Я засмеялась и крепко ее обняла.

– Это не Лилид, моя Майри-роза, – сказала я. – Хотя я согласна, что месье Нико нарисовал это животное похожим на нее. Это единорог. Можешь произнести это слово? Е-ди-но-рог.

Мы читали сказку из сделанной Нико копии книги сказок моей матери. И Майри, и Китти обожали ее, и Майри уже знала большинство сказок наизусть. Она любила повторять их вслух и делать вид, что читает. У наших ног калачиком свернулся Сейли.

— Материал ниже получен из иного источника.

(** Every record of a Server connection names its generation and its connection: routes of
    Visitors, refused Client hellos, and accepted, closed, dropped, failed and unauthorized Tunnel
    connections, with their details, and failed stream opens, end with the two fields, after the
    colon of the message; and no record of a Client is changed by them. *)
Theorem connection_records_correlated c e r :
  (connection_event e = true → r ∈ records status e →
     ∃ base, (emit (Some c) r).2 = base ++ bs " " ++ correlation c ∧ ":"%char ∈ base ∧ (emit (Some c) r).1 = r.1) ∧
  (∃ base, (server_tunnel_stream_open_failed (Some c)).2 = base ++ bs " " ++ correlation c ∧ ":"%char ∈ base) ∧
  (is_client_message r.2 = true → emit (Some c) r = r).
Proof.
  split; [|split].
  - intros He Hr. pose proof (connection_records e He) as Hall. rewrite Forall_forall in Hall. destruct (Hall r Hr) as [Hs Hc].
    exists r.2. unfold emit. rewrite Hs. assert (contains_byte ":"%char r.2 = true) as ->; [|done].
    apply not_false_is_true. intros Hn%contains_byte_false. done.
  - exists (bs "server Visitor stream open failed:"). split; [done|]. apply dec_stable. intros Hn%contains_byte_false. done.
  - unfold is_client_message. rewrite bool_decide_eq_true. intros Hc. unfold emit, is_server_message.
    by rewrite bool_decide_eq_false_2 by (rewrite Hc; done).
Qed.
End Printed.

(** ** Examples *)

Lemma log_line_roundtrip_witness :
  let fields := [(bs "public-hostname", bs "a.example.com"); (bs "reason", bs "no-active-tunnel-connection")] in
  snd (server_route_event (bs "a.example.com") NoActiveTunnelConnection) = event_line (bs "server route unavailable") fields ∧
  parse_line (event_line (bs "server route unavailable") fields) = Some (bs "server route unavailable", fields).
Proof.
  intros fields. split; [reflexivity|]. apply (log_line_roundtrip (bs "server route unavailable") fields).
  - apply contains_byte_false. reflexivity.
  - assert (∀ c s, contains_byte c s = false → c ∉ s) as H by (intros; by apply contains_byte_false).
    unfold fields, plain_field. rewrite !Forall_cons, Forall_nil. split_and!; try done; apply H; reflexivity.
Defined.

Definition lost : LogEvent := ServerTunnelConnectionTerminated (replicate 2 "a"%char) (LostConnection (bs "connection lost: timed out")).
Definition lost_context : LogContext := mkLogContext (bs "g1") 7.

Lemma info_log_is_brief_witness :
  printed (λ _, []) LogInfo (Some lost_context) lost =
    [(LevelWarn, bs "server tunnel connection dropped: client-identity=6161: timed out server-generation=g1 connection-id=7")] ∧
  printed (λ _, []) LogInfo (Some lost_context) (brief lost) = printed (λ _, []) LogInfo (Some lost_context) lost ∧
  length (printed (λ _, []) LogDebug (Some lost_context) lost) = 2%nat.
Proof.
  split; [vm_compute; reflexivity|]. split; [|vm_compute; reflexivity]. apply (info_log_is_brief (λ _, []) LogInfo). cbn. lia.
Defined.

Example socket_addresses :
  SocketAddr_display (Proxy.SockV4 (127 * 2 ^ 24 + 1) 443) = bs "127.0.0.1:443" ∧
  SocketAddr_display (Proxy.SockV6 1 8080 0 0) = bs "[::1]:8080" ∧
  SocketAddr_display (Proxy.SockV6 (8193 * 2 ^ 112 + 3512 * 2 ^ 96 + 1) 1 0 3) = bs "[2001:db8::1%3]:1" ∧
  SocketAddr_display (Proxy.SockV6 (65535 * 2 ^ 32 + 10 * 2 ^ 24 + 1) 1 0 0) = bs "[::ffff:10.0.0.1]:1".
Proof. split_and!; vm_compute; reflexivity. Qed.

– Е-ди-но-рог, – повторила Майри. – А что он ест?

– Звезды, – отвечала я.

– И пьет вино из дягиля, – подхватил Нико. Он вошел в сад, держа в руке пачку бумаг. – Можно, я ненадолго украду у тебя твою maman, ma belle?[128]

– Я пойду почитаю Китти, – сказала Майри. Она взяла книгу и выбежала из сада. – Китти! Китти! – кричала она. Ее голосок становился все тише по мере того, как она удалялась от сада и подбегала все ближе к главной башне замка. – Tante Mar, где Китти?

Я подняла глаза и улыбнулась Нико. У меня не было и тени дурного предчувствия, пока я не увидела его лицо.

– Ты получил письма? Бесси уже дала гонцу поесть и попить?

– «Да» на первый вопрос и «да» на второй. – Он сел рядом со мною на низкую древнюю стену сада. – Ринетт, она сделала его королем.

– Королева.

– Да. Она издала прокламацию, в которой объявила его королем. Посмотри на это.

Он вложил мне в руку серебряную монету. Я повернула ее, и она заблестела на солнце. Это был райал – монета, равняющаяся примерно тридцати шиллингам, и на ней были отчеканены профили Марии Стюарт и Генри Стюарта, лорда Дарнли – вернее, теперь уже короля Генриха, напротив друг друга, Дарнли слева, Мария справа. Вокруг них была выбита надпись: HENRICUS & MARIA D: GRA R & R SCOTORUM[129].